Droit devant, bride sur le cou
Les gens heureux n’ont pas d’histoire. Il ne se passe pas grand-chose sur cette étape, si ce n’est que toute la flotte bouffe allègrement des milles, en moyenne 250 par jour. A bord, chaque équipage s’efforce de trouver le bon rythme, où l’on fait avancer le bateau au maximum de son potentiel sans tirer trop, ni sur les bonhommes, ni sur le matériel. Petit à petit, une routine quotidienne s’installe entre temps de repos, quarts de barre obligatoires, réglages, et anticipation éventuelle de la météo.
Masai, tenant de la route sud
Cette étape retour se joue pour l’instant sur des détails. Un bon timing pour le virage à droite, ni trop sud au risque de vents plus faibles, ni trop nord pour ne pas rallonger la route, a propulsé Le Conservateur en tête de flotte. Depuis Yannick Bestaven et Pierre Brasseur s’efforcent de contrôler leurs adversaires à distance. Imperceptiblement, les deux leaders grappillent des degrés sur la route et réduisent l’écart latéral sur les hommes du nord. C’est un exercice subtil, qui suppose un certain doigté, mais le fait est que cet écart latéral qui était de 35 à 40 milles ce matin, a fondu de presque 10 milles dans la journée.

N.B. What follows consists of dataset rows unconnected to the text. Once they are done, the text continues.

(** The loop over the protocols, in the order in which the map is ranged over. *)
Fixpoint validateProtocols (downloadPath : string) (protocols : list (string * list string)) (st : nat * list error)
  : gost W (nat * list error) :=
  match protocols with
  | [] => mret st
  | (api, methods) :: protocols =>
      rpcs ← Read downloadPath api;
      validateProtocols downloadPath protocols (foldl (checkMethod api rpcs) st methods)
  end.

(** The number of valid RPCs and the collected errors; [Fail] is the early return. *)
Definition ValidateRPCs (downloadPath : string) (protocols : list (string * list string)) : gost W (nat * list error) :=
  validateProtocols downloadPath protocols (0, []).
End Rpcs.

(** * Theorems *)

(** ** The RPCs of a file *)

(** The methods of the services of [l], in order, in package [pkg]. *)
Definition service_rpcs (pkg service : string) (b : list visitee) : list string :=
  omap (fun v => match elem v with RPC name => Some (rpcName pkg service name) | _ => None end) b.
Fixpoint declared (pkg : string) (l : list visitee) : list string :=
  match l with
  | [] => []
  | Visitee (Service s) b :: l => service_rpcs pkg s b ++ declared pkg l
  | _ :: l => declared pkg l
  end.
(** Those of a file: the package statement comes before the services. *)
Fixpoint file_rpcs (l : list visitee) : list string :=
  match l with
  | [] => []
  | Visitee (Package pkg) _ :: l => declared (TrimPrefix pkg "openconfig.") l
  | _ :: l => file_rpcs l
  end.

(** What the grammar allows where. *)
Definition inService (v : visitee) : bool :=
  match elem v with Package _ | Service _ => false | _ => true end.
Definition topLevel (v : visitee) : bool :=
  match elem v with Package _ | RPC _ => false | Service _ => forallb inService (body v) | _ => true end.
Definition preamble (v : visitee) : bool :=
  match elem v with Package _ | RPC _ | Service _ => false | _ => true end.
Fixpoint wf_file (l : list visitee) : bool :=
  match l with
  | [] => true
  | Visitee (Package _) _ :: l => forallb topLevel l
  | v :: l => preamble v && wf_file l
  end.

Lemma traverse_eq {A} (f : A -> element -> A * bool) e b a :
  traverse f (Visitee e b) a = let '(a, next) := f a e in if next then traverseAll f b a else a.
Proof.
  cbn [traverse]. destruct (f a e) as [a' []]; [|done]. unfold traverseAll.
  revert a'. induction b as [|v b IH]; intros a'; [done|]. apply IH.
Qed.

Lemma visit_service b : forall pkg s l, forallb inService b = true ->
  traverseAll visit b {| packageName := pkg; currentService := s; acc_rpcs := l |}
  = {| packageName := pkg; currentService := s; acc_rpcs := l ++ service_rpcs (TrimPrefix pkg "openconfig.") s b |}.
Proof.
  induction b as [|[e c] b IH]; intros pkg s l Hb; [by rewrite app_nil_r|].
  cbn [forallb] in Hb. apply andb_true_iff in Hb as [He Hb].
  unfold traverseAll. cbn [foldl]. fold (@traverseAll rpcServiceAccumulator). rewrite traverse_eq.
  unfold service_rpcs. destruct e; try done; cbn [visit VisitRPC packageName currentService acc_rpcs omap list_omap elem];
    change (foldl _ ?a b) with (traverseAll visit b a); rewrite IH by done; [done..| |done].
  by rewrite <- app_assoc.
Qed.

Lemma visit_topLevel l : forall v, forallb topLevel l = true ->
  acc_rpcs (traverseAll visit l v) = acc_rpcs v ++ declared (TrimPrefix (packageName v) "openconfig.") l.
Proof.
  induction l as [|[e b] l IH]; intros v Hl; [by rewrite app_nil_r|].
  cbn [forallb] in Hl. apply andb_true_iff in Hl as [He Hl].
  unfold traverseAll. cbn [foldl]. change (foldl _ ?a l) with (traverseAll visit l a). rewrite traverse_eq.
  destruct e; try done; cbn [visit declared]; try by apply IH.
  cbn [VisitService]. rewrite visit_service by done. rewrite IH by done. cbn. by rewrite <- app_assoc.
Qed.

Lemma visit_file l : forall v, wf_file l = true ->
  acc_rpcs (traverseAll visit l v) = acc_rpcs v ++ file_rpcs l.
Proof.
  induction l as [|[e b] l IH]; intros v Hl; [by rewrite app_nil_r|].
  unfold traverseAll. cbn [foldl]. change (foldl _ ?a l) with (traverseAll visit l a). rewrite traverse_eq.
  destruct e; try done; try (by apply IH).
  cbn [visit VisitPackage]. by rewrite visit_topLevel.
Qed.

(** ** The RPCs of a repository *)

Section RpcTheorems.
Context {W : Type} {SH : Shell W} {FS : Files W} {PP : ProtoParser}.

(** The files that [Read] parses, and a repository all of whose files it can read. *)
Definition parsed (e : walkEntry) (l : list visitee) : Prop :=
  HasSuffix (Info_Name e) ".proto" = true /\ exists text, content e = Ret text /\ protoparser_Parse text = Ret l.
Definition readable (e : walkEntry) : Prop :=
  walk_err e = None
  /\ (HasSuffix (Info_Name e) ".proto" = true -> exists l, parsed e l /\ wf_file l = true).
Definition repo_declares (es : list walkEntry) (name : string) : Prop :=
  exists e l, e ∈ es /\ parsed e l /\ name ∈ file_rpcs l.

Lemma parsed_det e l l' : parsed e l -> parsed e l' -> l = l'.
Proof. intros (_ & t & H1 & H2) (_ & t' & H1' & H2'). congruence. Qed.

Lemma readEntry_spec rpcs e :
  readable e ->
  exists rpcs', readEntry rpcs e = Ret rpcs'
    /\ forall name, name ∈ rpcs' <-> name ∈ rpcs \/ repo_declares [e] name.
Proof.
  intros [He Hr]. unfold readEntry. rewrite He.
  destruct (HasSuffix (Info_Name e) ".proto") eqn:Hs.
  - destruct (Hr eq_refl) as (l & Hp & Hwf). assert (Hp' := Hp). destruct Hp as (_ & text & Ht & Hl).
    rewrite Ht. cbn [mbind outcome_bind]. rewrite Hl. eexists. split; [done|]. intros name.
    rewrite Accept_spec, visit_file by done. rewrite elem_of_union, elem_of_list_to_set. cbn. f_equiv. split.
    + intros Hn. exists e, l. by rewrite list_elem_of_singleton.
    + intros (e' & l' & ->%list_elem_of_singleton & Hp & Hn). by rewrite (parsed_det e l l').
  - exists rpcs. split; [done|]. intros name. split; [auto|].
    intros [|(e' & l' & ->%list_elem_of_singleton & [Hs' _] & _)]; [done|congruence].
Qed.

Lemma repo_declares_cons e es name :
  repo_declares (e :: es) name <-> repo_declares [e] name \/ repo_declares es name.
Proof.
  split.
  - intros (e' & l & [->|H]%elem_of_cons & Hp & Hn); [left; exists e, l|right; by exists e', l].
    by rewrite list_elem_of_singleton.
  - intros [(e' & l & H & Hp & Hn)|(e' & l & H & Hp & Hn)]; exists e', l; (split; [|done]).
    + apply list_elem_of_singleton in H as ->. left.
    + by right.
Qed.

Lemma readAll_spec es rpcs :
  Forall readable es ->
  exists rpcs', foldM readEntry rpcs es = Ret rpcs'
    /\ forall name, name ∈ rpcs' <-> name ∈ rpcs \/ repo_declares es name.
Proof.
  revert rpcs. induction es as [|e es IH]; intros rpcs Hes; cbn [foldM].
  - exists rpcs. split; [done|]. intros name. split; [auto|]. intros [|(e & l & H & _)]; [done|by apply elem_of_nil in H].
  - apply Forall_cons in Hes as [He Hes]. destruct (readEntry_spec rpcs e He) as (r1 & -> & H1).
    cbn [mbind outcome_bind]. destruct (IH r1 Hes) as (r2 & -> & H2). exists r2. split; [done|].
    intros name. rewrite H2, H1, (repo_declares_cons e es). tauto.
Qed.

(** ** Validation *)

(** Neither path is the other or below it. *)
Definition apart (p q : string) : Prop :=
  HasPrefix (p +:+ "/") (q +:+ "/") = false /\ HasPrefix (q +:+ "/") (p +:+ "/") = false.

(** [git clone] of a repository into a path that does not exist.  When the
    repository is available, it creates the path with the files of the repository;
    otherwise it fails and leaves no such path behind.  It leaves other paths alone. *)
Class GitLaws := {
  upstream : string -> list walkEntry;
  available : string -> bool;
  clone_spec repo api p w :
    Stat w p = false -> available (apiURL api) = true ->
    exists w', runGit repo (apiArgs api p) w = (Ret tt, w')
      /\ Stat w' p = true /\ Walk w' p = upstream (apiURL api)
      /\ forall q, apart p q -> Stat w' q = Stat w q /\ Walk w' q = Walk w q;
  clone_fails repo api p w :
    Stat w p = false -> available (apiURL api) = false ->
    exists e w', runGit repo (apiArgs api p) w = (Fail e, w')
      /\ Stat w' p = false
      /\ forall q, apart p q -> Stat w' q = Stat w q /\ Walk w' q = Walk w q
}.
Context {GL : GitLaws}.

(** The repository of [api], if it was downloaded, is the one upstream. *)
Definition current (downloadPath : string) (w : W) (api : string) : Prop :=
  let p := JoinPath [downloadPath; api] in
  Stat w p = true -> Walk w p = upstream (apiURL api).

Definition api_declares (api name : string) : Prop := repo_declares (upstream (apiURL api)) name.

(** The same as a set. *)
Definition api_rpcs (api : string) : gset string :=
  match foldM readEntry ∅ (upstream (apiURL api)) with Ret rpcs => rpcs | _ => ∅ end.

Lemma api_rpcs_spec api :
  Forall readable (upstream (apiURL api)) ->
  foldM readEntry ∅ (upstream (apiURL api)) = Ret (api_rpcs api)
  /\ forall name, name ∈ api_rpcs api <-> api_declares api name.
Proof.
  intros Hr. unfold api_rpcs. destruct (readAll_spec _ ∅ Hr) as (rpcs & -> & Hrpcs).
  split; [done|]. intros name. rewrite Hrpcs. set_solver.
Qed.

(** The APIs that the protocols may name: their paths below the download path do
    not overlap, and their repositories can be read. *)
Record apis_ok (dl : string) (apis : list string) : Prop := {
  apis_dl : dl <> "";
  apis_apart a b : a ∈ apis -> b ∈ apis -> a <> b -> apart (JoinPath [dl; a]) (JoinPath [dl; b]);
  apis_readable a : a ∈ apis -> Forall readable (upstream (apiURL a))
}.

(** A repository that was downloaded before or can be. *)
Definition obtainable (dl : string) (w : W) (api : string) : bool :=
  Stat w (JoinPath [dl; api]) || available (apiURL api).

(** A download adds repositories that are available and keeps them up to date. *)
Definition extends (dl : string) (apis : list string) (w w' : W) : Prop :=
  Forall (current dl w') apis
  /\ (forall a, a ∈ apis -> Stat w (JoinPath [dl; a]) = true -> Stat w' (JoinPath [dl; a]) = true)
  /\ forall a, a ∈ apis -> obtainable dl w' a = obtainable dl w a.

Lemma extends_trans dl apis w1 w2 w3 : extends dl apis w1 w2 -> extends dl apis w2 w3 -> extends dl apis w1 w3.
Proof. intros (_ & H1 & O1) (Hc & H2 & O2). split; [done|]. split; [auto|]. intros a Ha. by rewrite O2, O1. Qed.

(** What is left alone extends what was there, once the path of one repository is settled. *)
Lemma extends_frame dl apis api w w' :
  apis_ok dl apis -> api ∈ apis -> Forall (current dl w) apis -> current dl w' api ->
  (Stat w (JoinPath [dl; api]) = true -> Stat w' (JoinPath [dl; api]) = true) ->
  obtainable dl w' api = obtainable dl w api ->
  (forall q, apart (JoinPath [dl; api]) q -> Stat w' q = Stat w q /\ Walk w' q = Walk w q) -> extends dl apis w w'.
Proof.
  intros [_ Hap _] Hin Hc Hc' Hst Hob Hframe. rewrite Forall_forall in Hc.
  assert (forall a, a ∈ apis -> api <> a ->
    Stat w' (JoinPath [dl; a]) = Stat w (JoinPath [dl; a]) /\ Walk w' (JoinPath [dl; a]) = Walk w (JoinPath [dl; a])) as Hf
    by (intros a Ha Hne; apply Hframe; auto).
  split; [|split]; [rewrite Forall_forall|..]; intros a Ha; destruct (decide (api = a)) as [<-|Hne]; try done;
    destruct (Hf a Ha Hne) as [Es Ew]; unfold current, obtainable; rewrite ?Es, ?Ew; [by apply Hc|done..].
Qed.

Lemma cloneAPIRepo_spec dl api w :
  dl <> "" -> current dl w api -> obtainable dl w api = true ->
  returns (cloneAPIRepo dl api) w (fun p w' =>
    p = JoinPath [dl; api] /\ Stat w' p = true /\ Walk w' p = upstream (apiURL api)
    /\ forall q, apart p q -> Stat w' q = Stat w q /\ Walk w' q = Walk w q).
Proof.
  intros Hdl Hc Ho. unfold cloneAPIRepo. rewrite (proj2 (String.eqb_neq _ _) Hdl).
  unfold current, obtainable in Hc, Ho. generalize dependent (JoinPath [dl; api]). intros p Hc Ho.
  apply returns_bind. exists w, w. split; [done|]. destruct (Stat w p) eqn:Hs; [by apply returns_ret; auto|].
  destruct (clone_spec api api _ _ Hs Ho) as (w' & Hrun & H). apply returns_bind. exists tt, w'. split; [done|].
  apply returns_ret. split; [done|]. exact H.
Qed.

Tranquilles ou volontaires
Suivant leur classement, les compétiteurs ont l’humeur plus ou moins badine. A bord du Conservateur, on évoquait « des alizés de sud-ouest », quand sur Solidaires En peloton ARSEP, Thibaut Vauchel-Camus évoquait les recadrages tactiques et autres péripéties comme une montée en tête de mât pour réparer une têtière de grand-voile défaillante. Derrière, on prend son mal en patience : à bord de Groupe Setin, Manuel Cousin et Gérald Queounon sont toujours à la recherche du nœuds de vitesse supplémentaire qui permettrait de rivaliser avec les meilleurs. Malgré toute la bonne volonté des marins, le poids des ans joue aussi sur les bateaux.
Chacun sa vérité
D’autres continuent de croire en leur bonne étoile. A bord de TeamWork40 et Carac Advanced Energies on continue de tabler sur une extension de la dorsale vers le nord à l’approche du golfe de Gascogne quand, à rebours, les Italiens de Colombre XL et, dans une certaine mesure, les Néerlandais de Masai, ont misé une grosse pièce sur son effondrement et la possibilité pour eux de continuer de faire route directe sans devoir empanner. Autant dire, que les analyses des prochains fichiers de vent reçus et la surveillance rigoureuse du baromètre vont compléter avantageusement les heures de barre à se relayer sur le pont.
Seul véritable changement dans la cavalcade qui emmène les coureurs vers les Sables d’Olonne, le temps. Au grand soleil des derniers jours, a succédé un temps gris, humide rappelant opportunément à certains que la gourmandise est un vilain défaut. Enquiller plus de 250 milles par jour, sous spi, par une mer bien ordonnée, sous le soleil… on aurait fini par croire que la course au large était une sinécure.